3. In Biblical and derived uses:
a. host or hosts of heaven (Hebrew ts'bā hashshāmayim) is applied to (a) the multitude of angels that attend upon God, and (b) the sun, moon, and stars.
Our tzava does not belong only to ha-shamayim, the Sky, but to Earth as well. We have not yet heard of any angels, and the sun, moon, and stars certainly do not belong to earth. Yet this is just one tzava, not one each for Sky and for Earth. So let’s look at what the Hebrew & Aramaic Lexicon of the Old Testament has to say about צבא, with their explanation of our occurrence given a separate entry of its own:
A. 1. military service
—2. military men, troops
—3. those setting out from Egypt
—4. צְבָא הַשָּׁמַיִם the host of heaven
—5. וְכָל־צְבָאָם Gen 21 either the beings surrounding God, or alternatively the stars, or the totality of what is denoted in the individual works; NRSV: the heavens and the earth and all their multitude; REB: and everything in them (cf. NEB: with all their mighty throng).
—6. military service > service in the cult1
—7. military service > compulsory labour
—8. misc.
—B. צְבָאוֹת as an epithet of God
And here is a little more on that last, “B” entry, but from the OED:
b. Lord (God) of Hosts (Jehovah Ts'bāōth): a frequent title of Jehovah in certain books of the Old Testament; apparently referring sometimes to the heavenly hosts (see a), sometimes to the armies of Israel, and hence in modern use with the sense ‘God of armies’ or ‘of battles’.
“Certain books” means that this name does not appear at all until we reach the book of Samuel, giving me a lot of time to think about it before I have to write about it for you. Meanwhile, here are some of the words other Bible versions use to translate צבא in Gen 2:1:
NJPS: array
KJV & OJPS & ESV: host
NRSV: multitude
NETS: arrangement = LXX: κόσμος
[It’s interesting that Gr. kosmos means “an arrangement” or even “an ornament.” The same word gives us both “cosmos” and “cosmetics.”]
Douay-Rheims: furniture
CPDV2: adornment
And here are some of the different words NJPS uses to translate צבא elsewhere:
Gen 21:22 – troops
Exod 7:4 – ranks
Num 1:3 – groups [+ yotzé tzava = “able to bear arms”]
Num 4:3 – service
There is a verb צבא too. Two forms of that verb occur in Exod 38:8, in the phrase הַצֹּ֣בְאֹ֔ת אֲשֶׁ֣ר צָֽבְא֔וּ, translated by NJPS as “the women who performed tasks,” with the following legendary NJPS footnote: “Meaning of Heb. uncertain.”

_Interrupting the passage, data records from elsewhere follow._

(** [ok]: [ast_strdup] returns memory. *)
Definition ast_build_timing (ok : bool) (i : ast_timing) (info_in : str) : outcome (Z * ast_timing) :=
  match info_in with
  | [] => Ret (0, i)
  | _ =>
      let info := info_in in
      let '(num_fields, last_sep) := count_fields info 0 1 (-1) in
      let i := i <| timezone := if (num_fields =? 5) && ok then TzStr (drop (Z.to_nat (last_sep + 1)) info) else TzNull |> in
      let i := i <| monthmask := 0xfff |> <| daymask := 0x7fffffff |> <| dowmask := 0x7f |> in
      let '(times, info) := strsep is_sep info in
      let* mm := get_timerange times in
      let i := i <| minmask := mm |> in
      let* (mask, info) := next_range info 7 (Some days) (dowmask i) in
      let i := i <| dowmask := mask |> in
      let* (mask, info) := next_range info 31 None (daymask i) in
      let i := i <| daymask := mask |> in
      let* (mask, info) := next_range info 12 (Some months) (monthmask i) in
      Ret (1, i <| monthmask := mask |>)
  end.

Section check.
(** [ast_localtime], of the time zone library. *)
Context (ast_localtime : timeval -> option str -> ast_tm).

Definition ast_check_timing2 (i : ast_timing) (tv : timeval) : outcome Z :=
  match timezone i with
  | TzWild => BadAccess
  | tz =>
      let tm := ast_localtime tv (match tz with TzStr s => Some s | _ => None end) in
      if negb (ctrue (Z.land (monthmask i) (Z.shiftl 1 (tm_mon tm)))) then Ret 0
      else if negb (ctrue (Z.land (daymask i) (Z.shiftl 1 (tm_mday tm - 1)))) then Ret 0
      else if negb (ctrue (Z.land (dowmask i) (Z.shiftl 1 (tm_wday tm)))) then Ret 0
      else if (tm_hour tm <? 0) || (tm_hour tm >? 23) then Ret 0
      else
        let* w := oaccess (minmask i !! Z.to_nat (tm_hour tm * 2 + (if tm_min tm >=? 30 then 1 else 0))) in
        if negb (ctrue (Z.land w (Z.shiftl 1 (if tm_min tm >=? 30 then tm_min tm - 30 else tm_min tm)))) then Ret 0
        else Ret 1
  end.

(** [now] is the answer of [ast_tvnow]. *)
Definition ast_check_timing (i : ast_timing) (now : timeval) : outcome Z := ast_check_timing2 i now.

(** [ast_destroy_timing] frees the time zone: [free] of memory that is none fails. *)
Definition ast_destroy_timing (i : ast_timing) : outcome (Z * ast_timing) :=
  match timezone i with
  | TzNull => Ret (0, i)
  | TzStr _ => Ret (0, i <| timezone := TzNull |>)
  | TzWild => BadAccess
  end.

(** The timing of an include. *)
Definition include_valid (timing : ast_timing) (now : timeval) : outcome Z :=
  if negb (ctrue (hastime timing)) then Ret 1 else ast_check_timing timing now.

(** [ast_context_add_include2]: the name without its time condition, and the
    condition; the new include is zeroed memory. *)
Definition include_timing (ok : bool) (value : str) : outcome (str * ast_timing) :=
  let i := mk_timing 0 0 0 0 (replicate 48 0) TzNull in
  match strsep (fun c => c =? 44) value with
  | (rname, None) => Ret (rname, i)
  | (rname, Some c) =>
      let* (r, i) := ast_build_timing ok i c in
      Ret (rname, i <| hastime := r |>)
  end.

(** [pbx_builtin_gotoiftime]: the branch taken, [None] for none.  [timing] is what is on
    the stack; [tv] the time, from the clock or from [TESTTIME]. *)
Definition pbx_builtin_gotoiftime (ok : bool) (timing : ast_timing) (data : str) (tv : timeval) : outcome (option str) :=
  let '(s, ts) := strsep (fun c => c =? 63) data in
  let '(branch1, ts) := match ts with Some ts => let '(b, ts) := strsep (fun c => c =? 58) ts in (Some b, ts) | None => (None, None) end in
  let branch2 := ts in
  let* (r, timing) := ast_build_timing ok timing s in
  let* c := if ctrue r then ast_check_timing2 timing tv else Ret 0 in
  let branch := if ctrue c then branch1 else branch2 in
  let* (_, _) := ast_destroy_timing timing in
  Ret (match branch with Some [] => None | b => b end).

(** [pbx_builtin_execiftime], up to the call of the application: [Some] of what is to
    run, or the result -1 or 0 without a call. *)
Definition pbx_builtin_execiftime (ok : bool) (timing : ast_timing) (data : str) (now : timeval) : outcome (str + Z) :=
  match data with
  | [] => Ret (inr (-1))
  | _ =>
      match strsep (fun c => c =? 63) data with
      | (_, None) => Ret (inr (-1))
      | (s, Some appname) =>
          let* (r, timing) := ast_build_timing ok timing s in
          if negb (ctrue r) then let* (_, _) := ast_destroy_timing timing in Ret (inr (-1))
          else
            let* c := ast_check_timing timing now in
            let* (_, _) := ast_destroy_timing timing in
            Ret (if negb (ctrue c) then inr 0 else inl appname)
      end
  end.
End check.

(** ** What a condition means *)

(** Going from [s] up to [e] around a dial of [n] values meets [x]. *)
Definition cyclic (n s e x : Z) : bool := (x - s) mod n <=? (e - s) mod n.

(** The ends of an element, when it is valid. *)
Definition part_range (max : Z) (names : option (list str)) (part : str) : option (Z * Z) :=
  let '(a, b) := strsep is_dash part in
  let s := lookup_name a names max in
  let e := match b with Some b => lookup_name b names max | None => s end in
  if (s <? 0) || (e <? 0) then None else Some (s, e).

Definition minute_of (t : Z * Z) : Z := t.1 * 60 + t.2.

Definition time_range (part : str) : option (Z * Z) :=
  match strsep is_dash part with
  | (_, None) => t ← read_time part; Some (minute_of t, minute_of t)
  | (a, Some b) => s ← read_time a; e ← read_time (skip_to_digit b); Some (minute_of s, minute_of e)
  end.

(** The values in a field: any, or those in one of the valid elements. *)
Definition has_value (n : Z) (range : str -> option (Z * Z)) (src : str) (x : Z) : bool :=
  whole src ||
  existsb (fun part => match range part with Some (s, e) => cyclic n s e x | None => false end) (tokens is_amp src).

(** A field that is not there does not restrict. *)
Definition field_has (n : Z) (range : str -> option (Z * Z)) (field : option str) (x : Z) : bool :=
  match field with Some src => has_value n range src x | None => true end.

Definition timing_holds (info : str) (tm : ast_tm) : bool :=
  let fields := tokens is_sep info in
  field_has 1440 time_range (fields !! 0%nat) (tm_hour tm * 60 + tm_min tm) &&
  field_has 7 (part_range 7 (Some days)) (fields !! 1%nat) (tm_wday tm) &&
  field_has 31 (part_range 31 None) (fields !! 2%nat) (tm_mday tm - 1) &&
  field_has 12 (part_range 12 (Some months)) (fields !! 3%nat) (tm_mon tm).

(** The fifth field is the time zone, when the fields are separated by commas. *)
Definition zone_of (info : str) : option str :=
  let fields := tokens (fun c => c =? 44) info in
  if (length fields =? 5)%nat then fields !! 4%nat else None.

Definition tm_ok (tm : ast_tm) : Prop :=
  0 <= tm_mon tm < 12 /\ 1 <= tm_mday tm <= 31 /\ 0 <= tm_wday tm < 7 /\ 0 <= tm_hour tm < 24 /\ 0 <= tm_min tm < 60.

(** ** Dials *)

Lemma mod_diff n a b : 0 <= a < n -> 0 <= b < n -> (a - b) mod n = if b <=? a then a - b else a - b + n.
Proof.
  intros Ha Hb. destruct (Z.leb_spec b a).
  - apply Z.mod_small. lia.
  - rewrite <- (Z_mod_plus_full _ 1), Z.mod_small by lia. lia.
Qed.

Definition dial_next (n s : Z) : Z := if s + 1 >=? n then 0 else s + 1.

Lemma dial_next_range n s : 0 <= s < n -> 0 <= dial_next n s < n.
Proof. intros H. unfold dial_next. case_if; lia. Qed.
(** The container after a search: the same, less the entries unlinked. *)
Record narrowed (hs : list bucket_entry) (k k' : ao2_container) : Prop := {
  nr_hash : hash_fn k' = hash_fn k;
  nr_cmp : cmp_fn k' = cmp_fn k;
  nr_n : n_buckets k' = n_buckets k;
  nr_sub : Forall2 sublist (buckets k') (buckets k);
  nr_members : members k ≡ₚ members k' ++ (if un then e_astobj <$> hs else []);
  nr_keep : un = false -> buckets k' = buckets k;
  nr_steps : rtc unlinks k k'
}.

Lemma narrowed_refl k : narrowed [] k k.
Proof.
  split; [done..| | |done|done].
  - reflexivity.
  - destruct un; by rewrite app_nil_r.
Qed.

Lemma narrowed_trans hs1 hs2 k1 k2 k3 : narrowed hs1 k1 k2 -> narrowed hs2 k2 k3 -> narrowed (hs1 ++ hs2) k1 k3.
Proof.
  intros [A1 A2 A3 A4 A5 A6 A7] [B1 B2 B3 B4 B5 B6 B7]. split; try congruence.
  - by transitivity (buckets k2).
  - rewrite A5, B5. destruct un; [|by rewrite !app_nil_r]. rewrite fmap_app, <- app_assoc. f_equiv. apply Permutation_app_comm.
  - intros Hu. rewrite B6, A6; done.
  - by transitivity k2.
Qed.

Lemma narrowed_bucket i b hs kept k k' : 0 <= i -> buckets k !! Z.to_nat i = Some b -> hs ++ kept ≡ₚ b -> sublist kept b ->
  searched i (left_over hs kept b) (unlinked hs) k k' -> narrowed hs k k'.
Proof.
  intros Hi Hb Hp Hs [E1 E2 E3 E4 E5 E6]. unfold left_over in *. split; [done..| | | |done].
  - rewrite E4. rewrite <- (list_insert_id (buckets k) (Z.to_nat i) b Hb) at 2. apply Forall2_insert; [reflexivity|by destruct un].
  - pose proof (members_put_bucket k i b (if un then kept else b) Hi Hb) as H. unfold members in *. rewrite E4. unfold put_bucket in H. cbn in H.
    destruct un; [|rewrite app_nil_r in *; by apply Permutation_app_inv_r in H].
    rewrite <- Hp, fmap_app, app_assoc in H. apply Permutation_app_inv_r in H. by symmetry.
  - intros Hu. rewrite Hu in E4. by rewrite E4, list_insert_id.
Qed.

(** Everything a search establishes when it finds [hs]. *)
Definition search_post (h : gmap Z astobj2) (l : list ptr) (k : ao2_container) (ps : list ptr) (hs : list bucket_entry)
    (res : outcome (ptr * world)) : Prop :=
  exists h' freed k', res = Ret (result hs, mk_world h' (l ++ freed)) /\ counted h' (hold (result hs) ++ held) /\
    evolves_on SS h h' freed /\ has_cont h' c k' /\ narrowed hs k k' /\ results h' (ps ++ linked_hits hs).

Abbreviation cp := (has flags OBJ_POINTER && has flags OBJ_CONTINUE).

(** Where the search may go around, it ends only by returning an object. *)
Context (Hcont : cp = true -> nd = false /\ mu = false /\ forall p, Z.land (Z.lor CMP_MATCH CMP_STOP) (f p) <> CMP_STOP).

Lemma result_nonempty hs : cp = true -> hs <> [] -> (forall e, e ∈ hs -> e_astobj e <> NULL) -> result hs <> NULL.
Proof.
  intros H Hne Hn. destruct (Hcont H) as (E1 & E2 & _). unfold result. rewrite E1, E2. destruct hs as [|e hs]; [done|]. cbn. apply Hn. set_solver.
Qed.

(** One bucket. *)
Lemma step_spec h l k ps i b : counted h held -> has_cont h c k -> results h ps -> 0 <= i -> buckets k !! Z.to_nat i = Some b ->
  let '(hs, kept, stop) := hits mu f b in
  exists h' freed k',
    (let* k := get_container (mk_world h l) c in
     let* b := bucket_at k i in
     scan_bucket ref c flags cb multi link_ok i [] b NULL (mk_world h l)) = Ret (stop, result hs, mk_world h' (l ++ freed)) /\
    counted h' (hold (result hs) ++ held) /\ evolves_on SS h h' freed /\ has_cont h' c k' /\ narrowed hs k k' /\
    results h' (ps ++ linked_hits hs) /\ buckets k' = <[Z.to_nat i := left_over hs kept b]> (buckets k) /\
    (stop = false -> forall hs', result (hs ++ hs') = result hs' /\ result hs = NULL) /\ (stop = true -> cp = true -> result hs <> NULL).
Proof.
  intros Hc Hhc Hps Hi Hb. pose proof (scan_spec i Hi b [] h l k ps Hc Hhc Hb Hps) as H. pose proof (hits_facts mu f b) as Hf.
  destruct (hits mu f b) as [[hs kept] stop]. destruct Hf as (F1 & F2 & F3 & F4). destruct H as (h' & freed & k' & E & H1 & H2 & H3 & H4 & H5).
  exists h', freed, k'. cbn [app] in H4.
  assert (Hget : get_container (mk_world h l) c = Ret k) by (destruct Hhc as (o & ? & ?); by eapply get_container_live).
  split_and!; try done.
  - rewrite Hget. cbn [obind]. by rewrite (bucket_at_ok k i b Hi Hb).
  - by eapply narrowed_bucket.
  - by apply sd_buckets in H4.
  - intros Hs hs'. unfold result. destruct (nd || mu) eqn:E1; [done|]. apply orb_false_iff in E1 as [_ Emu]. by rewrite (F3 Hs Emu).
  - intros Hs Hcp. apply result_nonempty; [done|apply F4; [done|by apply Hcont]|].
    intros e He. assert (Hlive : e_astobj e ∈ held ++ all_refs h).
    { destruct Hhc as (o & Ho & Hk). apply elem_of_app. right. rewrite (all_refs_delete h c o Ho). apply elem_of_app. left.
      unfold refs_of. rewrite Hk. apply list_elem_of_fmap. exists e. split; [done|]. apply list_elem_of_In, in_concat. exists b.
      split; [by eapply list_elem_of_In, list_elem_of_lookup_2|]. apply list_elem_of_In. rewrite <- F1. set_solver. }
    destruct (ct_live _ _ Hc _ Hlive) as [o Ho]. by apply (ct_wf _ _ Hc _ o).
Qed.

Lemma post_done h l k ps : counted h held -> has_cont h c k -> results h ps -> search_post h l k ps [] (Ret (NULL, mk_world h l)).
Proof.
  intros Hc Hk Hps. assert (E : result [] = NULL) by (unfold result; by destruct (nd || mu)). exists h, [], k.
  rewrite E, linked_hits_nil, !app_nil_r. unfold hold. cbn. split_and!; [done|done|apply evolves_on_refl|done|apply narrowed_refl|done].
Qed.

Lemma post_step h l k ps hs h1 f1 k1 hs2 res :
  (forall hs', result (hs ++ hs') = result hs' /\ result hs = NULL) -> evolves_on SS h h1 f1 -> narrowed hs k k1 ->
  search_post h1 (l ++ f1) k1 (ps ++ linked_hits hs) hs2 res -> search_post h l k ps (hs ++ hs2) res.
Proof.
  intros Hr Hev Hn (h2 & f2 & k2 & -> & H1 & H2 & H3 & H4 & H5). exists h2, (f1 ++ f2), k2.
  rewrite (proj1 (Hr hs2)), linked_hits_app, !app_assoc.
  split_and!; [done|done|exact (evolves_on_trans SS h h1 h2 f1 f2 Hev H2)|done|by eapply narrowed_trans|done].
Qed.

Abbreviation loop := (bucket_loop ref c flags cb multi link_ok).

All of this brings me at last to my own translation, “auxiliaries.” This has a vaguely military sound and does also include the notion that these auxiliaries are somehow in the service of Sky and Earth doing “compulsory labor.”
What can they be? The auxiliaries of Sky must indeed be the sun, moon, and stars. The auxiliaries of Earth must be all the creations of Days Three, Five, and Six, including us. Combined with the sun, moon, and stars, all these things make up one single צבא, in the service of the two-fold world of Sky and Earth — a merism (see my discussion of that in The Bible’s Many Voices here) referring to what we would call the universe.
The implications of that word צבא tzava, which I’ve tried to mimic with “auxiliaries,” suggest that God’s creation of the world was purposeful, not just something that seemed like it might be fun to do. We’ll learn more about the nature of our world from what we’re told about it in the next two verses.
“Cult” here is a technical term for temple ritual, not a judgmental term.
This is the Catholic Public Domain Version. I’ve gotten some of these translations from a resource called Scripture Tools for Every Person that you’ll find at stepbible.org.